**Aim of the exercise:**
Find "ended never faults" and "[Start] has checked the codec. *)" in the records below. Copy the lines holding them and every line between, exactly, and no others.
——————————
(* ===== verification/AliChannelTheory.v ===== *)
(** * AliChannelTheory: a channel that is started only after its last thread has
    ended never faults and hands the frames on in order, but the audio in them
    may have been overwritten; its file is closed twice when it is destroyed
    after a recording. *)
From S2P Require Import Prelude CString AliResource AliChannel.

Section Safety.
  Context {F A : Type} `{EqDecision F}.
  Implicit Types (s : system F A) (c : CAliChannel F).

(** The frame a thread has taken from the queue and not handed on. *)
Definition in_hand (p : pc F) : list F := match p with pc_send frame => [frame] | _ => [] end.

Definition queued c : list F := default [] (m_FrameQueue c).

Record channel_ok c (rs : gmap addr CAliResource) (fs : gset addr) : Prop := {
  ck_mutex : m_mutex c = true;
  ck_queue : is_Some (m_FrameQueue c);
  ck_path : m_record c = true → m_recordPath c ≠ [];
  ck_no_record : m_record c = false → m_file c = None;
  ck_recoger : ∀ re, m_Recoger c = Some re → is_Some (rs !! re);
  ck_file : is_Some (m_Recoger c) → ∀ h, m_file c = Some h → h ∈ fs
}.

Record channel_inv s : Prop := {
  ci_chan : channel_ok (chan s) (resources s) (files s);
  ci_workers : length (workers s) ≤ 1;
  ci_live : workers s ≠ [] → is_Some (m_Recoger (chan s));
  ci_order : is_Some (m_Recoger (chan s)) →
    (sent s).*1 ++ (workers s ≫= in_hand) ++ queued (chan s) = (written s).*1
}.

(** The discipline: the channel is started, and its thread pushed, only when no
    thread runs on it.  A file that is opened gets a new handle; the caller of
    [Start] has checked the codec. *)
Definition allowed s (l : event F A) : Prop :=
  match l with
  | AStart _ re descriptor _ opened =>
      workers s = [] ∧ descriptor = true ∧ (∀ x, re = Some x → is_Some (resources s !! x)) ∧
      (∀ h, opened = Some h → h ∉ files s)
  | APush => workers s = [] ∧ is_Some (m_Recoger (chan s))
  | _ => True
  end.

Fixpoint allowed_run s (ls : list (event F A)) : Prop :=
  match ls with
  | [] => True
  | l :: ls => allowed s l ∧ ∀ s', act s l = Ok s' → allowed_run s' ls
  end.
(* ===== verification/AliEngine.v ===== *)
(** * AliEngine: the pools of channels and of resources and the engine of the
    Ali recognizer plugin ([Ali_RecogChannelFactory.cpp],
    [Ali_RecogResourceFactory.cpp], [Ali_RecogEngine.cpp]).

    Channels and resources are objects of a store and the pools hold their
    addresses.  The factories never hold NULL: they return at once when they
    are handed NULL. *)
From stdpp Require Import sorting.
From S2P Require Import Prelude CString AliResource AliChannel.

(** The entries of a [std::map] are in the order of the keys. *)
Definition key_le {A} (p q : nat * A) : Prop := p.1 ≤ q.1.
#[export] Instance key_le_dec {A} : RelDecision (@key_le A).
Proof. intros p q. unfold key_le. apply _. Defined.

Definition map_entries {A} (m : gmap nat A) : list (nat * A) := merge_sort key_le (map_to_list m).
Definition map_begin {A} (m : gmap nat A) : option (nat * A) := head (map_entries m).

Section Factory.
  Context {F : Type}.
  Notation store := (gmap addr (CAliChannel F)).

(** ** The channel factory *)

Record CAliChannelFactory := mk_factory {
  m_ChidlePool : gmap nat addr;
  m_ChbusyPool : gmap nat addr
}.

Definition GetChannelId (chans : store) (AliCh : addr) : res nat :=
  c ← deref (chans !! AliCh);
  Ok (m_id c).

Definition AddChannel (chans : store) (f : CAliChannelFactory) (AliCh : addr)
    : res CAliChannelFactory :=
  id ← GetChannelId chans AliCh;
  match m_ChidlePool f !! id with
  | None => Ok (mk_factory (<[id:=AliCh]> (m_ChidlePool f)) (m_ChbusyPool f))
  | Some _ => Ok f
  end.

Definition GetIdleChannel (chans : store) (f : CAliChannelFactory)
    : res (option addr * CAliChannelFactory) :=
  match map_begin (m_ChidlePool f) with
  | None => Ok (None, f)
  | Some (_, AliCh) =>
      id ← GetChannelId chans AliCh;
      Ok (Some AliCh, mk_factory (delete id (m_ChidlePool f)) (m_ChbusyPool f))
  end.

Definition NewChannel (chans : store) (f : CAliChannelFactory)
    : res (option addr * CAliChannelFactory) :=
  '(AliCh, f) ← GetIdleChannel chans f;
  match AliCh with
  | None => Ok (None, f)
  | Some AliCh =>
      id ← GetChannelId chans AliCh;
      match m_ChbusyPool f !! id with
      | None => Ok (Some AliCh, mk_factory (m_ChidlePool f) (<[id:=AliCh]> (m_ChbusyPool f)))
      | Some _ => Ok (Some AliCh, f)
      end
  end.

Definition DeleteChannel (chans : store) (f : CAliChannelFactory) (AliCh : option addr)
    : res CAliChannelFactory :=
  match AliCh with
  | None => Ok f
  | Some AliCh =>
      id ← GetChannelId chans AliCh;
      let idle := match m_ChidlePool f !! id with
                  | None => <[id:=AliCh]> (m_ChidlePool f)
                  | Some _ => m_ChidlePool f
                  end in
      Ok (mk_factory idle (delete id (m_ChbusyPool f)))
  end.

(** The loop of [Init] from [id] on; [results] are those of the creations of
    the mutex and the queue of each channel.  A channel whose initialisation
    fails is deleted at once. *)
Fixpoint factory_init_loop (chans : store) (f : CAliChannelFactory) (recordPath : cstr)
    (record : bool) (id : nat) (results : list (bool * bool)) : res (store * CAliChannelFactory) :=
  match results with
  | [] => Ok (chans, f)
  | (mutex, queue) :: results =>
      let AliCh := fresh (dom chans) in
      let '(ok, c) := Init CAliChannel_new id recordPath record mutex queue in
      if (ok : bool) then
        let chans := <[AliCh:=c]> chans in
        f ← AddChannel chans f AliCh;
        factory_init_loop chans f recordPath record (S id) results
      else factory_init_loop chans f recordPath record (S id) results
  end.

Definition CAliChannelFactory_Init (chans : store) (recordPath : cstr) (record : bool)
    (results : list (bool * bool)) : res (store * CAliChannelFactory) :=
  factory_init_loop chans (mk_factory ∅ ∅) recordPath record 0 results.

(** Stop, uninitialise and delete the channels of a pool. *)
Fixpoint destroy_loop (chans : store) (files : gset addr) (ids : list (nat * addr))
    : res (store * gset addr) :=
  match ids with
  | [] => Ok (chans, files)
  | (_, AliCh) :: ids =>
      c ← deref (chans !! AliCh);
      c ← Stop c;
      files ← Uinit c files;
      destroy_loop (delete AliCh chans) files ids
  end.

Definition CAliChannelFactory_Uinit (chans : store) (files : gset addr) (f : CAliChannelFactory)
    : res (store * gset addr) :=
  '(chans, files) ← (if decide (size (m_ChidlePool f) ≠ 0)
                     then destroy_loop chans files (map_entries (m_ChbusyPool f))
                     else Ok (chans, files));
  if decide (size (m_ChbusyPool f) ≠ 0)
  then destroy_loop chans files (map_entries (m_ChidlePool f))
  else Ok (chans, files).

(** ** The resource factory: a stack of resources *)

Definition NewResource (pool : list addr) : option addr * list addr :=
  match last pool with
  | None => (None, pool)
  | Some re => (Some re, take (length pool - 1) pool)
  end.

Definition DeleteResource (pool : list addr) (re : option addr) : list addr :=
  match re with
  | None => pool
  | Some re => pool ++ [re]
  end.

(** [Init]: [results] are those of the creations of the mutexes.  A resource is
    added to the pool whether its initialisation succeeds or not; [garbage]
    are the members the constructor does not initialise. *)
Fixpoint resource_init_loop (rs : gmap addr CAliResource) (pool : list addr) (c : ali_config)
    (kind : recog_mod) (garbage : CAliResource) (results : list bool)
    : gmap addr CAliResource * list addr :=
  match results with
  | [] => (rs, pool)
  | mutex :: results =>
      let re := fresh (dom rs) in
      let r := mk_resource kind blank_config [] (m_expireTime garbage) [] (m_lock garbage)
                 (m_Callback garbage) (m_Request garbage) (m_Flag garbage) in
      let '(_, r) := DoRecogRequestInit r c mutex in
      resource_init_loop (<[re:=r]> rs) (pool ++ [re]) c kind garbage results
  end.

(** ** The engine *)

(** [workers] are the threads of the pool with their channels; a session is
    the pair of pointers [AliCh], [AliRe] of an engine channel. *)
Record engine := mk_engine {
  chans : store;
  factory : CAliChannelFactory;
  recognizers : gmap addr CAliResource;
  re_pool : list addr;
  open_files : gset addr;
  threads : list (addr * pc F);
  sessions : gmap addr (option addr * option addr)
}.

Definition set_factory (e : engine) (f : CAliChannelFactory) (pool : list addr) : engine :=
  mk_engine (chans e) f (recognizers e) pool (open_files e) (threads e) (sessions e).
Definition set_channel (e : engine) (l : addr) (c : CAliChannel F) (fs : gset addr)
    (ws : list (addr * pc F)) : engine :=
  mk_engine (<[l:=c]> (chans e)) (factory e) (recognizers e) (re_pool e) fs ws (sessions e).
Definition set_session (e : engine) (pCh : addr) (s : option addr * option addr) : engine :=
  mk_engine (chans e) (factory e) (recognizers e) (re_pool e) (open_files e) (threads e)
    (<[pCh:=s]> (sessions e)).

(** An engine channel is created from the memory of a pool; its pointers [AliCh]
    and [AliRe] keep what was there. *)
Definition engine_channel_create (e : engine) (pCh : addr) (garbage : option addr * option addr)
    : engine := set_session e pCh garbage.

(** [AliCh->Stop()], which wakes the threads that wait on the queue. *)
Definition channel_stop (e : engine) (l : addr) : res engine :=
  c ← deref (chans e !! l);
  c ← Stop c;
  Ok (set_channel e l c (open_files e)
        ((λ '(l', p), (l', if decide (l' = l) then wake p else p)) <$> threads e)).

(** Stop a channel and give it and its resource back. *)
Definition release (e : engine) (l : addr) (re : option addr) : res engine :=
  e ← channel_stop e l;
  f ← DeleteChannel (chans e) (factory e) (Some l);
  Ok (set_factory e f (DeleteResource (re_pool e) re)).

(** What the start of a channel depends on: the codec, the name of the file,
    the opened file, and whether the thread pool takes the task. *)
Record start_env := mk_start_env {
  se_descriptor : bool;
  se_name : cstr;
  se_opened : option addr;
  se_pushed : bool
}.

(** The exit of [EngineReocgStart] when a step failed. *)
Definition start_failed (e : engine) (pCh : addr) (AliCh AliRes : option addr)
    : res (bool * engine) :=
  e ← match AliCh with
      | None => Ok e
      | Some l => release e l AliRes
      end;
  Ok (false, set_session e pCh (None, None)).

Definition EngineReocgStart (e : engine) (pCh : addr) (se : start_env) : res (bool * engine) :=
  '(AliCh, f) ← NewChannel (chans e) (factory e);
  let e := set_factory e f (re_pool e) in
  match AliCh with
  | None => start_failed e pCh None None
  | Some l =>
      let '(AliRes, pool) := NewResource (re_pool e) in
      let e := set_factory e (factory e) pool in
      match AliRes with
      | None => start_failed e pCh (Some l) None
      | Some re =>
          c ← deref (chans e !! l);
          '(ok, c, fs) ← Start c (open_files e) (Some pCh) (Some re) (se_descriptor se) (se_name se)
                           (se_opened se);
          let e := set_channel e l c fs (threads e) in
          if (ok : bool) && se_pushed se then
            let e := set_channel e l c fs (threads e ++ [(l, pc_create)]) in
            Ok (true, set_session e pCh (Some l, Some re))
          else start_failed e pCh (Some l) (Some re)
      end
  end.

Definition EngineReocgStop (e : engine) (pCh : addr) : res (bool * engine) :=
  s ← deref (sessions e !! pCh);
  match s with
  | (Some l, Some re) =>
      e ← release e l (Some re);
      Ok (true, set_session e pCh (None, None))
  | _ => Ok (true, e)
  end.

(** -1 without a channel; [None]: the caller waits for room in the queue. *)
Definition EngineWriteFrame (e : engine) (pCh : addr) (frame : F) : res (option (Z * engine)) :=
  s ← deref (sessions e !! pCh);
  match s.1 with
  | None => Ok (Some (-1, e)%Z)
  | Some l =>
      c ← deref (chans e !! l);
      match WriteFrame c frame with
      | None => Ok None
      | Some c => Ok (Some (0%Z, set_channel e l c (open_files e) (threads e)))
      end
  end.

Definition EngineRecogCompleted (e : engine) (pCh : addr) : res (cstr * engine) :=
  s ← deref (sessions e !! pCh);
  match s with
  | (Some _, Some re) =>
      r ← deref (recognizers e !! re);
      let '(result, r) := DoRecogResultGet r in
      Ok (result, mk_engine (chans e) (factory e) (<[re:=r]> (recognizers e)) (re_pool e)
                    (open_files e) (threads e) (sessions e))
  | _ => Ok ([], e)
  end.

(** [EngineInit], with the thread pool created; [EngineUinit], after the thread
    pool was destroyed. *)
Definition EngineInit (recordPath : cstr) (record : bool) (channel_results : list (bool * bool))
    (c : ali_config) (kind : recog_mod) (garbage : CAliResource) (resource_results : list bool)
    : res engine :=
  '(cs, f) ← CAliChannelFactory_Init ∅ recordPath record channel_results;
  let '(rs, pool) := resource_init_loop ∅ [] c kind garbage resource_results in
  Ok (mk_engine cs f rs pool ∅ [] ∅).

Definition EngineUinit (e : engine) : res engine :=
  let rs := foldr delete (recognizers e) (re_pool e) in
  '(cs, fs) ← CAliChannelFactory_Uinit (chans e) (open_files e) (factory e);
  Ok (mk_engine cs (mk_factory ∅ ∅) rs [] fs (threads e) (sessions e)).

(** A step of the thread [i] of the pool. *)
Definition engine_work (e : engine) (i : nat) (x : env) : res engine :=
  match threads e !! i with
  | None => Ok e
  | Some (l, p) =>
      c ← deref (chans e !! l);
      '(p', c, rs, fs) ← work p c (recognizers e) (open_files e) x;
      Ok (mk_engine (<[l:=c]> (chans e)) (factory e) rs (re_pool e) fs
            match p' with Some p' => <[i:=(l, p')]> (threads e) | None => delete i (threads e) end
            (sessions e))
  end.

End Factory.
Arguments engine : clear implicits.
——————————
**Solution for this task:**
    ended never faults and hands the frames on in order, but the audio in them
    may have been overwritten; its file is closed twice when it is destroyed
    after a recording. *)
From S2P Require Import Prelude CString AliResource AliChannel.

Section Safety.
  Context {F A : Type} `{EqDecision F}.
  Implicit Types (s : system F A) (c : CAliChannel F).

(** The frame a thread has taken from the queue and not handed on. *)
Definition in_hand (p : pc F) : list F := match p with pc_send frame => [frame] | _ => [] end.

Definition queued c : list F := default [] (m_FrameQueue c).

Record channel_ok c (rs : gmap addr CAliResource) (fs : gset addr) : Prop := {
  ck_mutex : m_mutex c = true;
  ck_queue : is_Some (m_FrameQueue c);
  ck_path : m_record c = true → m_recordPath c ≠ [];
  ck_no_record : m_record c = false → m_file c = None;
  ck_recoger : ∀ re, m_Recoger c = Some re → is_Some (rs !! re);
  ck_file : is_Some (m_Recoger c) → ∀ h, m_file c = Some h → h ∈ fs
}.

Record channel_inv s : Prop := {
  ci_chan : channel_ok (chan s) (resources s) (files s);
  ci_workers : length (workers s) ≤ 1;
  ci_live : workers s ≠ [] → is_Some (m_Recoger (chan s));
  ci_order : is_Some (m_Recoger (chan s)) →
    (sent s).*1 ++ (workers s ≫= in_hand) ++ queued (chan s) = (written s).*1
}.

(** The discipline: the channel is started, and its thread pushed, only when no
    thread runs on it.  A file that is opened gets a new handle; the caller of
    [Start] has checked the codec. *)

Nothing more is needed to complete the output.